In 2002, the Board of Education in Cobb County, Ga., mandated that a sticker bearing the following message be placed in biology textbooks. "This textbook contains material on evolution. Evolution is a theory, not a fact, regarding the origin of living things. This material should be approached with an open mind, studied carefully, and critically considered."
This is science by disclaimer, as if evolution was akin to a stock offering, a weight loss pill or a sex enhancement potion. They all come with claims that what you are about to buy is the greatest thing since Adam was a cowboy and with disclaimers that they might not pan out or might have unwanted side effects.
I expected the Cobb County board to have a second sticker that hawked the scientific alternative to evolution. It didn't. There are no other scientific explanations for the history and diversity of life on Earth. Are there nonscientific explanations for life on earth? You bet: Raelianism, biblical creationism/intelligent design, the Tlingit Raven, the Greek Cosmic Egg, the Norse Ymir and more than a hundred others.
As the sticker would say, these explanations were approached with an open mind, studied carefully, and critically considered 200 years ago during the Enlightenment. They were found to be myth, not theory, not fact and not science. I wondered why the Cobb County board didn't put stickers in other science textbooks. Why stop with biology, as suggested by a biology professor at Swarthmore College. If we're to have science by disclaimer, let's give equal time to chemistry, physics, astronomy, geography and geology.

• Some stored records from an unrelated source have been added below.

(** * Echo Chamber: the state reconciliation core of [src/App.tsx]

    A shallow embedding of the data-handling functions of [src/App.tsx]
    (document parsing, schema normalisation, the variable store reader and
    writer, the conversation cache and the optimistic post-statistics
    handlers), followed by the properties proved about them.

    Conventions of the embedding.
    - Loosely typed documents ([unknown], [Record<string, unknown>]) are
      values of the inductive [value]; an object is an association list in
      insertion order.  Numbers are integers ([Z]): counts and timestamps.
      The source computes on IEEE doubles, where a sum or a difference of
      integers is exact as long as it stays within [MAX_SAFE_INTEGER]; a
      statement that depends on the exact value of a count carries that
      bound.
    - Text is a [string] of 8-bit code units, i.e. the Latin-1 range of the
      UTF-16 code units of a JavaScript string.
    - A computation that may throw returns a [Result]; a computation that
      also logs or calls the host returns an [Eff], the list of events it
      emitted together with its [Result].
    - Data declared by a TypeScript type and held in React state (posts,
      statistics, messages) is a record with [option] for [?] fields. *)

From Stdlib Require Import ZArith String Ascii List Lia DecimalString.
From stdpp Require Import base list strings gmap.

#[local] Set Warnings "-register-all".
#[local] Open Scope string_scope.
#[local] Open Scope list_scope.

(** ** Exceptions and results *)

Inductive exn :=
| TypeError (msg : string)
| RangeError (msg : string)
| SyntaxError (msg : string)
| HostError (msg : string).

Inductive Result (A : Type) :=
| Ok (a : A)
| Raise (e : exn).
Arguments Ok {A} a.
Arguments Raise {A} e.

#[global] Instance Result_ret : MRet Result := @Ok.
#[global] Instance Result_bind : MBind Result :=
  λ A B f m, match m with Ok a => f a | Raise e => Raise e end.

(** ** JavaScript values *)

Inductive value :=
| VUndefined
| VNull
| VBool (b : bool)
| VNum (n : Z)
| VStr (s : string)
| VArr (items : list value)
| VObj (fields : list (string * value)).

(** [!!v] *)
Definition truthy (v : value) : bool :=
  match v with
  | VUndefined | VNull => false
  | VBool b => b
  | VNum n => negb (n =? 0)%Z
  | VStr s => negb (bool_decide (s = ""))
  | VArr _ | VObj _ => true
  end.

Definition nullish (v : value) : bool :=
  match v with VUndefined | VNull => true | _ => false end.

(** [v ?? d] *)
Definition coalesce (v d : value) : value := if nullish v then d else v.
Infix "??" := coalesce (at level 45, left associativity).

(** Own property [k] of an object literal; [undefined] when missing. *)
Fixpoint field (k : string) (o : list (string * value)) : value :=
  match o with
  | [] => VUndefined
  | (k', v) :: o' => if decide (k' = k) then v else field k o'
  end.

Fixpoint has_field (k : string) (o : list (string * value)) : bool :=
  match o with
  | [] => false
  | (k', _) :: o' => if decide (k' = k) then true else has_field k o'
  end.

(** Assignment [o[k] = v]: an existing key keeps its position, a new key is
    appended. *)
Fixpoint set_field (k : string) (v : value) (o : list (string * value))
  : list (string * value) :=
  match o with
  | [] => [(k, v)]
  | (k', v') :: o' =>
      if decide (k' = k) then (k, v) :: o' else (k', v') :: set_field k v o'
  end.

(** Member access [v.k], for the data keys App.tsx reads (none of them is a
    built-in property of strings or arrays): it throws on [null] and
    [undefined] and finds nothing on the other non-objects. *)
Definition get_prop (v : value) (k : string) : Result value :=
  match v with
  | VUndefined | VNull => Raise (TypeError "Cannot read properties of null")
  | VObj o => Ok (field k o)
  | _ => Ok VUndefined
  end.

(** [k in v], used by the source only behind a [typeof v === 'object'] test. *)
Definition in_op (k : string) (v : value) : bool :=
  match v with VObj o => has_field k o | _ => false end.

(** Member access [v.k] where [v] is known to be neither [null] nor
    [undefined], and optional chaining [v?.k]. *)
Definition member (v : value) (k : string) : value :=
  match v with VObj o => field k o | _ => VUndefined end.

(** lodash [_.get(v, k)] with a one-segment path: never throws. *)
Definition lodash_get (v : value) (k : string) : value := member v k.

Definition index_key (i : nat) : string := NilZero.string_of_uint (Nat.to_uint i).

(** The own enumerable properties that [{...v}] copies. *)
Definition own_fields (v : value) : list (string * value) :=
  match v with
  | VObj o => o
  | VArr l => imap (λ i x, (index_key i, x)) l
  | VStr s => imap (λ i c, (index_key i, VStr (String c ""))) (list_ascii_of_string s)
  | _ => []
  end.

(** [{...v, k: x}] *)
Definition spread_with (v : value) (k : string) (x : value) : value :=
  VObj (set_field k x (own_fields v)).

(** [v.map(f)]: only arrays have [map]. *)
Definition array_map (f : value → Result value) (v : value) : Result (list value) :=
  match v with
  | VArr l => mapM f l
  | _ => Raise (TypeError "map is not a function")
  end.

(** ** Schema normaliser: [normalizeEchoChamberFeed] (App.tsx 303-319) *)

(** The callback of [feed.posts.map] (lines 305-314). *)
Definition normalizePost (post : value) : Result value :=
  people_comments ← get_prop post "people_comments";
  if negb (truthy people_comments) then
    People_comments ← get_prop post "People_comments";
    if truthy People_comments
    then Ok (spread_with post "people_comments" People_comments)
    else Ok post
  else Ok post.

Definition normalizeEchoChamberFeed (feed : value) : Result value :=
  posts ← get_prop feed "posts";
  if negb (truthy posts) then Ok feed
  else
    normalizedPosts ← array_map normalizePost posts;
    Ok (spread_with feed "posts" (VArr normalizedPosts)).

(** ** Effects: logging and host calls *)

(** [VariableOption] of the host: a message scope is addressed by the current
    message id or by the sentinel ['latest']. *)
Inductive message_id := MessageId (n : Z) | Latest.

Inductive VariableOption :=
| OptMessage (id : message_id)
| OptChat
| OptCharacter
| OptGlobal.

Inductive event :=
| ConsoleWarn (msg : string) (e : exn)
| ConsoleError (msg : string) (e : exn)
| CallWaitGlobalInitialized (name : string)
| CallGetMvuData (opt : VariableOption)
| CallReplaceMvuData (next : value) (opt : VariableOption)
| CallGetVariables (opt : VariableOption)
| CallReplaceVariables (next : value) (opt : VariableOption)
| CallApply (statData : value)
| CallRefresh.

Record Eff (A : Type) := mkEff { emitted : list event; outcome : Result A }.
Arguments mkEff {A} emitted outcome.
Arguments emitted {A} e.
Arguments outcome {A} e.

#[global] Instance Eff_ret : MRet Eff := λ A a, mkEff [] (Ok a).
#[global] Instance Eff_bind : MBind Eff :=
  λ A B f m,
    match outcome m with
    | Ok a => mkEff (emitted m ++ emitted (f a)) (outcome (f a))
    | Raise e => mkEff (emitted m) (Raise e)
    end.

#[global] Instance Eff_fmap : FMap Eff :=
  λ A B f m, mkEff (emitted m) (match outcome m with Ok a => Ok (f a) | Raise e => Raise e end).

Definition emit (ev : event) : Eff unit := mkEff [ev] (Ok ()).
Definition lift {A} (r : Result A) : Eff A := mkEff [] r.
Definition throw {A} (e : exn) : Eff A := mkEff [] (Raise e).

(** [try { body } catch (e) { handler }] *)
Definition try_catch {A} (body : Eff A) (handler : exn → Eff A) : Eff A :=
  match outcome body with
  | Ok _ => body
  | Raise e => mkEff (emitted body ++ emitted (handler e)) (outcome (handler e))
  end.

(** ** The host page: globals that may be missing and calls that may throw

    A global that the source tests with [typeof ... === 'function'] (or
    [!== 'undefined']) is an [option], [None] when the page lacks it.  A call
    is the [Result] it returns or throws during the invocation at hand;
    [getCurrentMessageId] takes no argument, so it is that [Result] itself.
    [yaml_parse] is [parse] of the package [yaml]. *)

Record MvuApi := {
  getMvuData : option (VariableOption → Result value);
  replaceMvuData : value → VariableOption → Result unit;
}.

Record Host := {
  yaml_parse : string → Result value;
  JSON_parse : string → Result value;
  substitudeMacros : option (string → Result string);
  getCurrentMessageId : option (Result Z);
  waitGlobalInitialized : option (string → Result unit);
  Mvu : option MvuApi;
  getVariables : option (VariableOption → Result value);
  replaceVariables : option (value → VariableOption → Result unit);
}.

(** ** Structured document parser: [parseYamlSource] (App.tsx 262-280) *)

(** [\s] of a regular expression, on Latin-1 code units. *)
Definition is_space (c : ascii) : bool :=
  let n := nat_of_ascii c in
  (Nat.leb 9 n && Nat.leb n 13) || Nat.eqb n 32 || Nat.eqb n 160.

(** [(\}|\])] *)
Definition is_close (c : ascii) : bool :=
  bool_decide (c = "}"%char) || bool_decide (c = "]"%char).

(** The text after a comma: [\s*(\}|\])].  On a match the result is the
    replacement ["$1"] followed by [rest] applied to what follows the match. *)
Fixpoint match_close (rest : string → string) (t : string) : option string :=
  match t with
  | "" => None
  | String d t' =>
      if is_space d then match_close rest t'
      else if is_close d then Some (String d (rest t'))
      else None
  end.

(** [source.replace(/,\s*(\}|\])/g, '$1')]: scan from the left; where the
    pattern matches, put the bracket and go on after the match; elsewhere
    keep the character and go on at the next one. *)
Fixpoint relaxTrailingCommas (source : string) : string :=
  match source with
  | "" => ""
  | String c s' =>
      if bool_decide (c = ","%char) then
        match match_close relaxTrailingCommas s' with
        | Some replaced => replaced
        | None => String c (relaxTrailingCommas s')
        end
      else String c (relaxTrailingCommas s')
  end.

Section Core.
Context (h : Host).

Here is what sticker science would look like for physics, astronomy and geography: This textbook maintains that the Earth is round and orbits the sun. The Round Earth and Orbiting Earth are theories, not facts and not accepted by many people who want students taught that the Earth is flat, immobile, and the center of the solar system. This material should be approached with an open mind, studied carefully, and critically considered.
Is it fair to compare belief in seven-day creation/intelligent design to belief in a flat earth at the center of the solar system? You bet. Both beliefs are based on the same literal reading of scripture as science. If you think I'm kidding, check out "The Scriptural Basis for a Geocentric Cosmology" (at http://hypertextbook.com/eworld/geocentric.shtml) and the claims for the "mobility of the sun," the "stability of the earth" and the "edge of the earth." These folks maintain that the solar system is geocentric, with the earth -- yes, a flat earth -- at the center, rather than circling half-cocked around the sun.
Charles K. Johnson, president of The International Flat Earth Research Society, said "The facts are simple. Reasonable, intelligent people have always recognized that the earth is flat. People of common sense ... don't believe idiotic things such as the earth spinning around the sun." According to Johnson, Moses founded the Flat Earth Society in 1492 BC when he led the Israelites out of Egypt, which flips nicely to 1492 AD and another flat-earth trekker, Columbus.
Geology and chemistry could do with a sticker or two. This textbook contains material on the age of the earth (4.5 billion years), continental drift, the 3.5 billion-year-fossil record of animals and plants, and the radioactive elements used to date rocks, fossils and archeological artifacts. These are theories, not facts, and therefore should be approached with an open mind, studied carefully, and critically considered. Why? Because many people believe and want students taught that the earth is young, no older than 10,000 years, for which there is no more scientific basis than believing in creationism/intelligent design. For young earth calculations and creationism, check out the Institute for Creation Research (at www.icr.org).
The upshot is that sticker science can't sticker over just evolution. Kansas, I think, is smarter than Cobb County, Ga. It has grand aspirations to become a leader in bioscience and biotechnology. Its Board of Education realized in 2000 the folly of masquerading myth as science in the curriculum. I trust Kansas will avoid science by disclaimer and the sticker shock it would bring to our deeply rooted sense of reason for the common good.
-- Leonard Krishtalka is director of Kansas University's Natural History Museum & Biodiversity Research Center.